→ **Task directions**:
Please give the count of lines in the listing underneath that hold "Hmod", leaving out everything else.

┄┄┄┄┄┄

(* ===== verification/Rooted.v ===== *)
(** * What stays true while a process runs

    [stable I p]: every action of [p] keeps [I], from whatever world the other
    threads have made of it meanwhile, as long as they keep [I] too.  The
    instance is [rooted created p]: the local root of [emplace_new] stays
    registered, and keeps its pointer, through all of the insertion. *)

From S2P Require Import Prelude Words Memory OrdMap Chunk Manager Heap Scanner Mark Finalize WeakRefs.
From S2P Require Import Sweep Threads Protocol Collect CollectSpec Roots Alloc Handles GcNew Vector Slots VectorSpec.

Section Stable.
Context (I : World → Prop).

(** An action keeps [I] and ends as [Q] says; a process likewise. *)
Definition act_stable {A} (act : M World A) (Q : result A → Prop) : Prop :=
  ∀ w r w', I w → yields act w r w' → I w' ∧ Q r.

Fixpoint stable {A} (p : proc A) (Q : result A → Prop) : Prop :=
  match p with
  | Done r => Q r
  | Atomic _ act k => act_stable act (λ r, stable (k r) Q)
  end.

(** A step of the process, or anything of others that keeps [I]. *)
Definition interfered {A} (c c' : proc A * World) : Prop :=
  pstep c c' ∨ (c'.1 = c.1 ∧ (I c.2 → I c'.2)).

Lemma stable_interfered {A} (p p' : proc A) w w' Q :
  stable p Q → I w → rtc interfered (p, w) (p', w') → I w' ∧ stable p' Q.
Proof.
  intros Hp Hw Hs. remember (p, w) as c eqn:Ec. remember (p', w') as c' eqn:Ec'.
  induction Hs as [c|c [p1 w1] c2 Hs _ IH] in p, w, Hp, Hw, Ec, Ec' |- *; [by simplify_eq|subst c].
  apply (IH p1 w1); [| |done..]; destruct Hs as [Hs|[E HI]]; simpl in *; subst; auto.
  - inversion Hs as [X g a k w0 x w2 Hg Ha E1 E2|X g a k w0 e w2 Hg Ha E1 E2]; subst.
    + by apply (Hp w (Ok x) w1).
    + by apply (Hp w (Raise e) w1).
  - inversion Hs as [X g a k w0 x w2 Hg Ha E1 E2|X g a k w0 e w2 Hg Ha E1 E2]; subst.
    + by apply (Hp w (Ok x) w1).
    + by apply (Hp w (Raise e) w1).
Qed.

Lemma act_stable_mono {A} (act : M World A) (Q Q' : result A → Prop) :
  (∀ r, Q r → Q' r) → act_stable act Q → act_stable act Q'.
Proof. intros HQ Ha w r w' Hw Hy. destruct (Ha w r w' Hw Hy). auto. Qed.

Lemma stable_mono {A} (p : proc A) (Q Q' : result A → Prop) : (∀ r, Q r → Q' r) → stable p Q → stable p Q'.
Proof.
  intros HQ. induction p as [r|X g act k IH]; simpl; [apply HQ|]. apply act_stable_mono. intros r. apply IH.
Qed.

Lemma stable_bind_result {A B} (p : proc A) (f : result A → proc B) Q :
  stable p (λ r, stable (f r) Q) → stable (bind_result p f) Q.
Proof.
  induction p as [r|X g act k IH]; simpl; [done|]. apply act_stable_mono. intros r. apply IH.
Qed.

Lemma stable_bind {A B} (p : proc A) (f : A → proc B) Q :
  stable p (λ r, match r with Ok a => stable (f a) Q | Raise e => Q (Raise e) end) → stable (p ≫= f) Q.
Proof. intros Hp. apply stable_bind_result. eapply stable_mono, Hp. by intros [a|e]. Qed.

Lemma stable_atomic {A} (act : M World A) Q : act_stable act Q → stable (atomic act) Q.
Proof. apply act_stable_mono. by intros []. Qed.

Lemma act_stable_bind {A B} (m : M World A) (f : A → M World B) Q :
  act_stable m (λ r, match r with Ok a => act_stable (f a) Q | Raise e => Q (Raise e) end) → act_stable (m ≫= f) Q.
Proof.
  intros Hm w r w' Hw Hy. unfold yields, mbind, M_bind in Hy. destruct (m w) as [a w1|e w1|why] eqn:E.
  - destruct (Hm w (Ok a) w1 Hw E) as [Hw1 Hf]. by apply (Hf w1 r w').
  - destruct (Hm w (Raise e) w1 Hw E) as [Hw1 HQ]. destruct r; by simplify_eq.
  - by destruct r.
Qed.

Lemma act_stable_ret {A} (a : A) (Q : result A → Prop) : Q (Ok a) → act_stable (mret a) Q.
Proof. intros HQ w r w' Hw. destruct r; intros [= <- <-]; done. Qed.

Lemma act_stable_get (Q : result World → Prop) : (∀ w, Q (Ok w)) → act_stable get Q.
Proof. intros HQ w r w' Hw. destruct r; intros [= <- <-]; done. Qed.

Lemma act_stable_gets {A} (f : World → A) (Q : result A → Prop) : (∀ a, Q (Ok a)) → act_stable (gets f) Q.
Proof. intros HQ w r w' Hw. destruct r; intros [= <- <-]; done. Qed.

Lemma act_stable_modify f (Q : result unit → Prop) :
  (∀ w, I w → I (f w)) → Q (Ok tt) → act_stable (modify f) Q.
Proof. intros Hf HQ w r w' Hw. destruct r as [[]|]; intros [= <-]; auto. Qed.

Lemma act_stable_native_alloc (Q : result unit → Prop) :
  (∀ o w, I w → I (with_oom o w)) → (∀ r, Q r) → act_stable native_alloc Q.
Proof.
  intros Ho HQ w r w' Hw Hy. split; [|apply HQ]. unfold yields in Hy.
  destruct (native_alloc_cases w) as [(o & E & _)|(o & E & _)]; rewrite E in Hy; destruct r; simplify_eq; by apply Ho.
Qed.

(** A critical section, parked or not. *)
Lemma stable_locked_after {ASAN : AsanRuntime} {A} me env (pre : M World unit) (body : M World A) (Q : result A → Prop) :
  (∀ f w, I w → I (set_mgr (set_threads f) w)) →
  act_stable pre (λ _, True) → act_stable body Q → (∀ e, Q (Raise e)) →
  stable (locked_after me env pre body) Q.
Proof.
  intros Hthreads Hpre Hbody HQ.
  assert (∀ f, act_stable (modify (set_mgr (set_threads f))) (λ r, r = Ok tt)) as Hmod
    by (intros f; apply act_stable_modify; [by apply Hthreads|done]).
  assert (∀ pre parking, act_stable pre (λ _, True) → act_stable parking (λ r, r = Ok tt) →
    act_stable (enter me pre parking body) (λ r, match r with
      | Ok (Entered _ a) => Q (Ok a) | Ok _ => True | Raise _ => True end)) as Henter.
  { intros pre' parking Hp Hpk. unfold enter. apply act_stable_bind. eapply act_stable_mono, Hp.
    intros [[]|e] _; [|done]. apply act_stable_bind, act_stable_get. intros w0. simpl.
    destruct (may_run me w0); [|destruct (negb _)].
    - apply act_stable_bind. eapply act_stable_mono, Hbody. intros [a|e] Ha; [by apply act_stable_ret|done].
    - by apply act_stable_ret.
    - apply act_stable_bind. eapply act_stable_mono, Hpk. intros r ->. by apply act_stable_ret. }
  assert (stable (Atomic (may_run me) body Done) Q) as Hwait by done.
  simpl. eapply act_stable_mono; [|by apply Henter, act_stable_ret].
  intros [[a| |]|e]; intros H; simpl; auto.
  eapply act_stable_mono; [|by apply Henter; [apply act_stable_ret|apply Hmod]].
  intros [[a'| |]|e']; intros H'; simpl; auto.
  apply act_stable_bind. eapply act_stable_mono; [|apply Hmod]. by intros r ->.
Qed.

Lemma stable_noexcept {A} (p : proc A) (Q : result A → Prop) :
  stable p (λ r, match r with Ok a => Q (Ok a) | Raise _ => True end) → stable (noexcept p) Q.
Proof.
  intros Hp. apply stable_bind_result. eapply stable_mono, Hp. intros [a|e]; [done|]. intros _ w r w' _.
  by destruct r.
Qed.
End Stable.

(** ** A root that stays *)

(** The handle at [created] is registered and holds [p]. *)
Definition rooted (created p : Z) (w : World) : Prop :=
  root_range created ∈ root_ranges w ∧ load_word (mem w) created = p.

Lemma rooted_ext created p w w' :
  root_ranges w' = root_ranges w → mem w' = mem w → rooted created p w → rooted created p w'.
Proof. unfold rooted. by intros -> ->. Qed.

Lemma elem_of_erase_first {A} `{EqDecision A} (x y : A) l : x ≠ y → x ∈ l → x ∈ erase_first y l.
Proof.
  intros Hne. induction l as [|z l IH]; [done|]. simpl. case_decide as E.
  - subst. by intros [->|?]%elem_of_cons.
  - intros [->|?]%elem_of_cons; [left|right; auto].
Qed.

Section Insertion.
Context {ASAN : AsanRuntime} {ALLOC : Allocator} {GROWTH : VectorGrowth} (me : thread_id) (env : ParkEnv).
Context (created p : Z).
Context (Havoid : ∀ w, unavailable w created).
Abbreviation kept := (stable (rooted created p)).

Lemma kept_locked_after {A} (pre : M World unit) (body : M World A) Q :
  act_stable (rooted created p) pre (λ _, True) → act_stable (rooted created p) body Q → (∀ e, Q (Raise e)) →
  kept (locked_after me env pre body) Q.
Proof. apply stable_locked_after. intros f w. by apply rooted_ext. Qed.

Lemma kept_register_root_range b e : kept (register_root_range me env b e) (λ _, True).
Proof.
  unfold register_root_range. destruct (empty_range b e); [done|]. apply kept_locked_after; [|by apply act_stable_ret|done].
  apply act_stable_bind, act_stable_native_alloc; [intros o w; by apply rooted_ext|].
  intros [[]|?]; [|done]. apply act_stable_modify; [|done]. intros w [Hr Hm]. split; [|done].
  apply elem_of_app. by left.
Qed.

Lemma kept_gc_root_new a q : outside a (a + word_size) created → kept (gc_root_new me env a q) (λ _, True).
Proof.
  intros Ha. apply stable_bind, stable_atomic, act_stable_modify.
  - intros w [Hr Hm]. split; [done|]. simpl. rewrite load_store_word_disjoint; [done|].
    unfold outside, word_size in *. lia.
  - unfold register_self, register_root_object. destruct (a =? 0); [done|]. apply kept_register_root_range.
Qed.

Lemma kept_gc_root_copy a b : outside a (a + word_size) created → kept (gc_root_copy me env a b) (λ _, True).
Proof. intros Ha. apply stable_bind, stable_atomic, act_stable_gets. intros q. by apply kept_gc_root_new. Qed.

Lemma kept_gc_root_destroy a : a ≠ created → kept (gc_root_destroy me env a) (λ _, True).
Proof.
  intros Ha. apply stable_noexcept. unfold unregister_root_object. destruct (a =? 0); [done|].
  unfold unregister_root_range. destruct (empty_range _ _); [done|].
  apply kept_locked_after; [by apply act_stable_ret| |done]. apply act_stable_modify; [|done].
  intros w [Hr Hm]. split; [|done]. simpl. apply elem_of_erase_first; [|done].
  unfold root_range, normalize_range, sizeof_gc_root, wrap64. intros E.
  pose proof (Z.mod_pos_bound (a + 8) (2 ^ 64) ltac:(lia)).
  destruct (Z.ltb_spec ((a + 8) mod 2 ^ 64) a); injection E as E1 E2; [|lia].
  assert (a = created + 8) as -> by lia. pose proof (Z.div_mod (created + 8 + 8) (2 ^ 64) ltac:(lia)). lia.
Qed.

Lemma outside_slot first n i a :
  outside first (slot first n) a → (i < n)%nat → outside (slot first i) (slot first i + word_size) a.
Proof. unfold outside, slot, sizeof_gc_root, word_size. lia. Qed.

Lemma kept_destroy_slots n first : outside first (slot first n) created → kept (destroy_slots me env first n) (λ _, True).
Proof.
  revert first. induction n as [|n IH]; intros first Ho; [done|]. cbn [destroy_slots]. apply stable_bind.
  eapply stable_mono; [|apply kept_gc_root_destroy; unfold outside, slot, sizeof_gc_root, word_size in Ho; lia].
  intros [[]|e] _; [|done]. apply IH. rewrite slot_S. unfold outside, slot, sizeof_gc_root in *. lia.
Qed.

Lemma kept_construct_slots construct n done_ first :
  (∀ i, outside (slot first i) (slot first i + word_size) created → kept (construct i (slot first i)) (λ _, True)) →
  outside first (slot first (done_ + n)) created → kept (construct_slots me env construct first done_ n) (λ _, True).
Proof.
  intros Hc. revert done_. induction n as [|n IH]; intros i Ho; [done|]. cbn [construct_slots]. apply stable_bind_result.
  eapply stable_mono; [|apply Hc; eapply outside_slot; [exact Ho|lia]]. intros [[]|e] _.
  - apply IH. by replace (S i + n)%nat with (i + S n)%nat by lia.
  - apply stable_bind. eapply stable_mono; [|apply kept_destroy_slots; unfold outside, slot, sizeof_gc_root in *; lia].
    by intros [[]|e'].
Qed.

Lemma kept_allocate n :
  kept (allocate n) (λ r, match r with Ok q => outside q (q + sizeof_gc_root * n) created | Raise _ => True end).
Proof.
  unfold allocate. destruct (Z.eqb_spec n 0) as [->|]; [unfold outside, sizeof_gc_root; simpl; lia|].
  apply stable_atomic. intros w r w' Hw Hy. unfold yields, operator_new in Hy.
  destruct (new_address w _ _) as [q|] eqn:E; destruct r; simplify_eq.
  - split; [by eapply rooted_ext, Hw|]. by eapply Havoid.
  - done.
Qed.

Lemma kept_deallocate q : kept (deallocate q) (λ _, True).
Proof.
  unfold deallocate. destruct (q =? 0); [done|]. apply stable_atomic. intros w r w' Hw Hy. split; [|done].
  unfold yields, operator_delete in Hy. repeat case_match; simplify_eq. by eapply rooted_ext, Hw.
Qed.

Section Vector.
Context (v : vector) (Hsize : Z.of_nat (size_ v) <= capacity_ v) (Hv : outside (data_ v) (storage_end v) created).

Lemma kept_release_storage : kept (release_storage me env v) (λ _, True).
Proof.
  apply stable_bind. eapply stable_mono; [|apply kept_destroy_slots].
  - intros [[]|e] _; [apply kept_deallocate|done].
  - unfold outside, storage_end, slot, sizeof_gc_root in *. lia.
Qed.

Lemma kept_deallocate_raise {A} q e : kept (deallocate q;; raise (A := A) e) (λ _, True).
Proof. apply stable_bind. eapply stable_mono; [|apply kept_deallocate]. by intros [[]|e']. Qed.

(** Growth and insertion write to the storage of the vector and to new storage. *)
Lemma kept_extend construct n :
  0 < n →
  (∀ i a, outside a (a + word_size) created → kept (construct i a) (λ _, True)) →
  kept (vector_extend me env construct n v) (λ _, True).
Proof.
  intros Hn Hc. unfold vector_extend. destruct (Z.leb_spec n (capacity_ v - Z.of_nat (size_ v))).
  { apply stable_bind. eapply stable_mono; [|apply kept_construct_slots; [intros; by apply Hc|]].
    - by intros [[]|e].
    - unfold outside, storage_end, slot, sizeof_gc_root in *. lia. }
  destruct (Z.ltb_spec (max_size - Z.of_nat (size_ v)) n); [done|].
  destruct (next_capacity_ok (Z.of_nat (size_ v)) n) as [Hcap _]; [lia..|].
  apply stable_bind. eapply stable_mono; [|apply kept_allocate]. intros [q|e] Hq; [|done].
  assert (outside q (slot q (size_ v)) created ∧
    outside (slot q (size_ v)) (slot (slot q (size_ v)) (Z.to_nat n)) created) as [Ho Ht].
  { unfold outside, slot, sizeof_gc_root in *. lia. }
  apply stable_bind_result. eapply stable_mono; [|apply kept_construct_slots; [intros; by apply Hc|exact Ht]].
  intros [[]|e] _; [|apply kept_deallocate_raise].
  apply stable_bind_result. eapply stable_mono; [|apply kept_construct_slots; [|exact Ho]].
  - intros [[]|e] _.
    + apply stable_bind. eapply stable_mono; [|apply kept_release_storage]. by intros [[]|e].
    + apply stable_bind. eapply stable_mono; [|by apply kept_destroy_slots].
      intros [[]|e'] _; [apply kept_deallocate_raise|done].
  - intros i Hi. by apply kept_gc_root_copy.
Qed.

Lemma kept_push_back root : kept (push_back me env v root) (λ _, True).
Proof. apply kept_extend; [done|]. intros _ a Ha. by apply kept_gc_root_copy. Qed.
End Vector.
End Insertion.

(** A registered range keeps what its word points into. *)
Lemma rooted_live {ASAN : AsanRuntime} cenv collector created p w k b :
  rooted created p w → heap_wf w → (word_size | created) → root_place created →
  region_is_poisoned created word_size = false → (k, b) ∈ allocations w → k <= p < br_payload_end b →
  live cenv collector w k.
Proof.
  intros [Hr <-] Hwf Hal Hpl Hpois Hin Hp.
  destruct (gc_root_scanned created Hal (proj1 Hpl) (proj2 Hpl) Hpois) as [_ Hs].
  rewrite (proj2 (proj2 (place_range created Hpl))) in Hs.
  eapply (range_live cenv collector w _ created k b Hr Hs). by apply find_block_spec.
Qed.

┄┄┄┄┄┄

→ **Solution to the exercise**:
3